__EXERCISE INSTRUCTIONS__: Once the line with "Class TickingClock (K" is found in the entries below, repeat it and each following line exactly, up to and including the line with "TStore (keys : list". Add no other lines.

__DATA FOR REVIEW__:
=== Section Start ===

(* ===== verification/L2Adapter.v ===== *)
(** * The MP-mode L2 adapter: [DaosL2Adapter] of [mp/l2_adapter.py]

    The state is what the object keeps under its lock (task ids, completed
    results, lock counts, statistics), the DFS namespace, the pinned L1
    buffers the caller passes, the host clock, the tasks handed to the task
    pool and not yet run, and the notifications sent.  [submit_*] queues a
    task; a queued task may run at any later point, and its items run on the
    I/O pool.  A task body is one transition here, so two tasks of the model
    do not overlap; the lookup body is also given in its two phases, the stat
    calls and the locked bookkeeping, between which another thread can act. *)
From Stdlib Require Import QArith.
From S2P Require Import Prelude DfsBinding L2Config.
Open Scope Z_scope.
Open Scope py_scope.

(** ** The host clock *)
Class Clock (K : Type) := {
  time_time : K → Z * K;
  time_monotonic : K → Z * K;
}.
(** A clock that is never set back and advances between readings. *)
Class TickingClock (K : Type) `{Clock K} := {
  now : K → Z;
  now_nonneg k : 0 ≤ now k;
  time_ticks k t k' : time_time k = (t, k') → now k < t ∧ now k' = t;
  monotonic_ticks k t k' : time_monotonic k = (t, k') → now k ≤ now k';
}.

(** ** State *)
Inductive task :=
| TStore (keys : list ObjectKey) (objects : list Z)
| TLookup (keys : list ObjectKey) (expected : option Z)
| TLoad (keys : list ObjectKey) (objects : list Z).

=== Section End ===

__RESULT OF THIS EXERCISE__:
Class TickingClock (K : Type) `{Clock K} := {
  now : K → Z;
  now_nonneg k : 0 ≤ now k;
  time_ticks k t k' : time_time k = (t, k') → now k < t ∧ now k' = t;
  monotonic_ticks k t k' : time_monotonic k = (t, k') → now k ≤ now k';
}.

(** ** State *)
Inductive task :=
| TStore (keys : list ObjectKey) (objects : list Z)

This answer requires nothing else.